I risultati principali dello studio dell’Istituto tedesco Georg Eckert erano già stati pubblicati la settimana scorsa nel BILD (8 giugno 2021) e nel Jerusalem Post (9 giugno 2021). Bruxelles finanzia il sistema scolastico palestinese pagando gli stipendi dei dipendenti pubblici e degli insegnanti che redigono e fanno studiare i libri di scuola.
«Lo studio, davvero inquietante, è stato condotto a lungo e conferma ciò che i report precedenti avevano documentato nel corso degli scorsi anni: L’Autorità Palestinese inquina in modo sistematico le menti dei bambini palestinesi, insegnando loro l’odio verso gli ebrei, la glorificazione del terrore e la negazione del diritto all’esistenza di Israele. Questo scandalo è stato lasciato durare troppo a lungo ed invito la Commissione ad agire immediatamente», ha detto Daniel Schwammenthal, direttore dell’ufficio UE dell’American Jewish Committee (AJC) con sede a Bruxelles, l’AJC Transatlantic Institute.

«Il tempismo è fondamentale. Purtroppo, troppi bambini palestinesi sono già stati formati attraverso questo materiale carico d’odio. I libri di testo devono essere immediatamente sostituiti e se l’Autorità Palestinese si rifiuta di farlo, la Commissione non avrà altra scelta che seguire l’esempio norvegese e sospendere parte dei fondi per apportare il cambiamento necessario», ha aggiunto Schwammenthal.

«È difficile immaginare una politica più in contrasto con i valori dell’UE, e con gli obiettivi dichiarati di lavorare per la pace e la creazione di uno stato palestinese democratico, che indottrinare gli studenti all’odio. Poiché l’UE in definitiva è un finanziatore di questo incitamento, la Commissione deve agire con fermezza per aiutare a preservare sia la possibilità di una soluzione negoziata a due Stati che la sua stessa posizione di onesto mediatore», ha aggiunto Schwammenthal.

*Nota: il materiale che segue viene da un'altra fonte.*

(* ===== verification/OutboxDelivery.v ===== *)
(** One dispatch cycle against any repository: the size of the batch, the order
    of handler calls, state changes and callbacks, and the counters. *)

From stdpp Require Import base numbers list gmap strings.
From S2P Require Import Prelude GoText Backoff OutboxLastError OutboxEvent OutboxConfig OutboxDispatcher.

Local Open Scope Z_scope.
Local Open Scope go_scope.

(** What a dispatcher relies on: a listing never returns more than its limit. *)
Class BoundedRepository (S R : Type) `{repo : OutboxRepository S R} : Prop := {
  bounded_ListPending ctx n s es s' :
    op_ListPending ctx n s = (Ok es, s') → 0 < n → Z.of_nat (length es) ≤ n;
  bounded_ListPendingByType ctx ty n s es s' :
    op_ListPendingByType ctx ty n s = (Ok es, s') → 0 < n → Z.of_nat (length es) ≤ n;
  bounded_ListPendingByTypes f ctx tys n s es s' :
    op_ListPendingByTypes = Some f → f ctx tys n s = (Ok es, s') → 0 < n → Z.of_nat (length es) ≤ n;
  bounded_ResetForRetry ctx n t m s es s' :
    op_ResetForRetry ctx n t m s = (Ok es, s') → 0 < n → Z.of_nat (length es) ≤ n;
  bounded_ResetStuckProcessing ctx n t m s es s' :
    op_ResetStuckProcessing ctx n t m s = (Ok es, s') → 0 < n → Z.of_nat (length es) ≤ n;
  bounded_ReclaimStuckProcessing f ctx n t m s retry invalid s' :
    op_ReclaimStuckProcessing = Some f → f ctx n t m s = (Ok (retry, invalid), s') → 0 < n →
    Z.of_nat (length retry) ≤ n;
}.

Arguments World S E : clear implicits.
Arguments dm S E A : clear implicits.

(** ** Weakest preconditions of dispatcher code *)

Section wp.
Context {S E : Type}.

Definition wp {A} (m : dm S E A) (Q : A → World S E → Prop) : World S E → Prop :=
  λ w, let '(a, w') := m w in Q a w'.

(** The result is the program's own. *)
Lemma wp_result {A} (m : dm S E A) (Q : A → World S E → Prop) w : wp m Q w → wp m (λ a w', Q a w' ∧ m w = (a, w')) w.
Proof. unfold wp. by destruct (m w). Qed.
#[export] Instance pg_bounded : BoundedRepository PgState pg_error.
Proof.
  constructor; cbn [op_ListPending op_ListPendingByType op_ListPendingByTypes op_ResetForRetry
    op_ResetStuckProcessing op_ReclaimStuckProcessing pg_repository]; unfold with_tx.
  - intros ctx n s es s'. destruct (ListPending _ _ _ _ _) as [r tbl'] eqn:E. intros [= -> _] Hn. revert E.
    unfold ListPending. destruct (negb _); [done|]. case_bool_decide; [done|]. by apply gated_claim_length.
  - intros ctx ty n s es s'. destruct (ListPendingByType _ _ _ _ _ _) as [r tbl'] eqn:E. intros [= -> _] Hn. revert E.
    unfold ListPendingByType. destruct (negb _); [done|]. case_bool_decide; [done|]. cbv zeta.
    destruct (is_empty _); [done|]. by apply gated_claim_length.
  - intros f ctx tys n s es s' [= <-]. destruct (ListPendingByTypes _ _ _ _ _ _) as [r tbl'] eqn:E.
    intros [= -> _] Hn. revert E. unfold ListPendingByTypes. destruct (negb _); [done|]. case_bool_decide; [done|].
    cbv zeta. case_bool_decide; [done|]. by apply gated_claim_length.
  - intros ctx n t m s es s'. destruct (ResetForRetry _ _ _ _ _ _ _) as [r tbl'] eqn:E. intros [= -> _] Hn. revert E.
    unfold ResetForRetry. destruct (negb _); [done|]. do 2 (case_bool_decide; [done|]). by apply gated_claim_length.
  - intros ctx n t m s es s'. unfold ResetStuckProcessing.
    destruct (ReclaimStuckProcessing _ _ _ _ _ _ _) as [[[retry invalid]|] tbl'] eqn:E; [|done].
    intros [= <- _] Hn. by eapply reclaim_length.
  - intros f ctx n t m s retry invalid s' [= <-].
    destruct (ReclaimStuckProcessing _ _ _ _ _ _ _) as [r tbl'] eqn:E. intros [= -> _] Hn. by eapply reclaim_length.
Qed.
End instance.

(** ** A healthy cycle, end to end *)

Section settle.
Context (repo : Repository) (redact : text → text) (txs : nat → Tx) (tenants : TenantSources).
Context {H E : Type} (env : Env H E) (cfg : DispatcherConfig) (handlers : gmap text H)
  (retryClassifier : option (publish_error E → bool)) (error_text : publish_error E → text).
Context (ctx : Ctx) (tenantID : text).
Abbreviation m := (MaxDispatchAttempts cfg).
Abbreviation pg := (pg_repository repo redact txs tenants).

Record cycle_ok : Prop := {
  co_cfg : config_ok cfg;
  co_unscoped : PriorityEventTypes cfg = [];
  co_init : repo_initialized repo = true;
  co_healthy : ∀ n, healthy (txs n);
  co_ctx : ∀ n, env_ctx_done env n = false;
  co_tenant : tenantIDFromContext repo ctx = Ok tenantID;
}.
Hypothesis Hcy : cycle_ok.

(** The event mirrors a PROCESSING row of the tenant. *)
Definition live (tbl : table) (e : OutboxEvent) : Prop :=
  ∃ r, r ∈ tbl ∧ r_id r = ID e ∧ visible repo tenantID r = true ∧
       r_status r = OutboxStatusProcessing ∧ r_attempts r = Attempts e.

Record good (tbl : table) (es : list OutboxEvent) : Prop := {
  good_table : table_ok m repo tbl;
  good_live : Forall (live tbl) es;
  good_ids : NoDup (map ID es);
}.

Lemma attempts_pos : 0 < m.
Proof. apply Hcy. Qed.

Lemma mark_rows_ok sel g tbl : table_ok m repo tbl → (∀ r, r ∈ sel → row_step redact m r (g r)) →
  table_ok m repo (mark_rows sel g tbl).
Proof.
  intros Hok Hs. eapply (table_step_ok redact m (λ _, true) (λ _, True)); [apply attempts_pos| |exact Hok].
  apply mark_rows_step. auto.
Qed.

Lemma mark_rows_hit (sel : list Row) g tbl (r : Row) : r ∈ sel → r ∈ tbl → g r ∈ mark_rows sel g tbl.
Proof.
  intros Hs Hr. apply list_elem_of_fmap. exists r. split; [by rewrite bool_decide_true|done].
Qed.

(** Rows in another status are marked PROCESSING: what was live stays live,
    and the events handed out are live too. *)
Lemma good_claim tbl es sel t from : good tbl es → NoDup (map r_id sel) →
  (∀ r, r ∈ sel → r ∈ tbl ∧ visible repo tenantID r = true ∧ r_status r = from ∧
                  row_step redact m r (to_processing t r)) →
  from ≠ OutboxStatusProcessing →
  good (mark_rows sel (to_processing t) tbl) (es ++ map (λ r, scanOutboxEvent (to_processing t r)) sel).
Proof.
  intros [Hok Hl Hid] Hd Hsel Hne. constructor.
  - apply mark_rows_ok; [done|]. intros r Hr. by apply Hsel.
  - apply Forall_app; split.
    + eapply Forall_impl; [exact Hl|]. intros e (r & Hin & ? & ? & Hst & ?). exists r. split_and!; try done.
      apply mark_rows_keep; [done|]. intros Hs. destruct (Hsel r Hs) as (_ & _ & Hf & _). congruence.
    + apply Forall_map, Forall_forall. intros r Hr. destruct (Hsel r Hr) as (Hin & Hv & _).
      exists (to_processing t r). split_and!; try done. by apply mark_rows_hit.
  - rewrite map_app, map_map. apply NoDup_app. split_and!; [done| |done].
    intros i Hi Hi'. apply list_elem_of_fmap in Hi as [e [-> He]], Hi' as [s [Hids Hs]].
    eapply Forall_forall in Hl as (r & Hin & Hr & Hv & Hst & _); [|exact He].
    destruct (Hsel s Hs) as (Hin' & Hv' & Hf & _). simpl in Hids.
    assert (r = s) as -> by (eapply (visible_id_inj repo tenantID); [apply Hok|..]; eauto; congruence).
    congruence.
Qed.
Definition validateCreateEvent `{MongoPlatform} (event : option OutboxEvent) : result mongo_error OutboxEvent :=
  match event with
  | None => Err (OutboxErr ErrOutboxEventRequired)
  | Some event =>
    if is_nil (ID event) then Err ErrIDRequired
    else if is_empty (TrimSpace (EventType event)) then Err ErrMongoEventTypeRequired
    else if is_nil (AggregateID event) then Err ErrAggregateIDRequired
    else if bool_decide (payload_len (Payload event) = 0) then Err (OutboxErr ErrOutboxEventPayloadRequired)
    else if bool_decide (payload_len (Payload event) > DefaultMaxPayloadBytes)
    then Err (OutboxErr ErrOutboxEventPayloadTooLarge)
    else if negb (json_valid (Payload event)) then Err (OutboxErr ErrOutboxEventPayloadNotJSON)
    else Ok event
  end.

(** [documentFromCreateValues] of [normalizedCreateValues]. *)
Definition normalizedCreateValues `{MongoPlatform} (event : OutboxEvent) (now : gotime) (tenantID : text) : document :=
  let createdAt := if time_is_zero (CreatedAt event) then now else CreatedAt event in
  let updatedAt :=
    if (time_is_zero (UpdatedAt event) || time_before (UpdatedAt event) createdAt)%bool
    then createdAt else UpdatedAt event in
  {| Doc.ID := uuid_string (ID event); Doc.EventType := TrimSpace (EventType event);
     Doc.AggregateID := uuid_string (AggregateID event); Doc.Payload := Payload event;
     Doc.Status := OutboxStatusPending; Doc.Attempts := 0; Doc.PublishedAt := None; Doc.LastError := [];
     Doc.CreatedAt := createdAt; Doc.UpdatedAt := updatedAt; Doc.TenantID := tenantID |}.

(** ** Filters and updates *)

Inductive cond := CEq (v : bval) | CIn (vs : list bval) | CLt (v : bval) | CLte (v : bval) | CNe (v : bval) | CNin (vs : list bval).

Abbreviation mfilter := (@gmap text (@list_eq_dec Z Z.eq_dec) (@list_countable Z Z.eq_dec Z_countable) cond).

(** An absent field compares like null. *)
Definition field (d : bdoc) (k : text) : bval := default BNull (d !! k).

(** [$lt] and [$lte] only match values of the same type. *)
Definition bval_lt (a b : bval) : bool :=
  match a, b with
  | BInt x, BInt y | BDate x, BDate y => bool_decide (x < y)
  | BString x, BString y => negb (lex_le y x)
  | _, _ => false
  end.

Definition cond_holds (c : cond) (v : bval) : bool :=
  match c with
  | CEq w => bool_decide (v = w)
  | CIn ws => bool_decide (v ∈ ws)
  | CLt w => bval_lt v w
  | CLte w => (bval_lt v w || bool_decide (v = w))%bool
  | CNe w => bool_decide (v ≠ w)
  | CNin ws => bool_decide (v ∉ ws)
  end.

Definition matches (f : mfilter) (d : bdoc) : bool :=
  bool_decide (map_Forall (λ k c, cond_holds c (field d k) = true) f).

(** The later maps override. *)
Definition mergeFilters (base : mfilter) (extras : list mfilter) : mfilter := foldl (λ m extra, extra ∪ m) base extras.

Record update := { u_set : bdoc; u_unset : list text }.

Definition apply_update (u : update) (d : bdoc) : bdoc := foldr delete (u_set u ∪ d) (u_unset u).

(** ** Commands *)

Inductive cmd :=
| Resolve                                      (* repo.collection *)
| Find (f : mfilter) (sort : list text) (limit : option Z) (projection : option (list text))
| InsertOne (d : bdoc)
| UpdateOne (f : mfilter) (u : update)
| DeleteMany (f : mfilter)
| Distinct (key : text) (f : mfilter)
| TenantDatabases                              (* tenantDatabaseResolver.ListTenants *)
| Now
| NewUUID.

Oslo aveva deciso già dallo scorso anno di bloccare metà dei suoi stanziamenti al settore scolastico di Ramallah fino a quando non fosse stato rimosso l’odio dai libri di testo. Da parte sua, il Parlamento Europeo nelle sue ultime due relazioni successive sul discarico del bilancio – per gli anni 2018 e 2019 rispettivamente – ha condannato l’incapacità di Ramallah di agire contro l’incitamento contenuto nei libri di testo e ha insistito sul fatto che gli stipendi che l’UE paga agli insegnanti palestinesi e ai dipendenti pubblici nel settore scolastico “devono essere subordinati” alla promozione della pace e della tolleranza nelle scuole. Nel dicembre 2020, l’Unione Europea sotto la presidenza tedesca dell’UE ha deciso di estendere la lotta contro l’antisemitismo in tutti i settori politici dell’UE e la Commissione ha annunciato l’intenzione di elaborare una strategia globale dell’UE sulla lotta all’antisemitismo.

«Lo scorso dicembre abbiamo lodato l’UE per il suo impegno a ‘rendere mainstream’ la lotta contro l’antisemitismo in tutte le sfere politiche, il che naturalmente include anche la politica estera. Assicurare che gli aiuti all’estero non finiscano per finanziare l’insegnamento antisemita deve quindi essere una priorità assoluta», ha detto Schwammenthal.

Dallo scorso ottobre, i membri del Parlamento europeo connessi con il gruppo interparlamentare Transatlantic Friends of Israel (TFI), sostenuto dall’AJC, hanno ripetutamente lanciato l’allarme in merito al report intermedio pieno di errori dell’Istituto Georg Eckert, e hanno sollecitato un intervento. In tre lettere aperte – datate 7 ottobre 2020, 5 maggio 2021 e 10 giugno 2021 – i legislatori hanno invitato l’esecutivo dell’UE a tagliare i finanziamenti all’Autorità palestinese per contribuire a porre fine all’indottrinamento dei bambini palestinesi.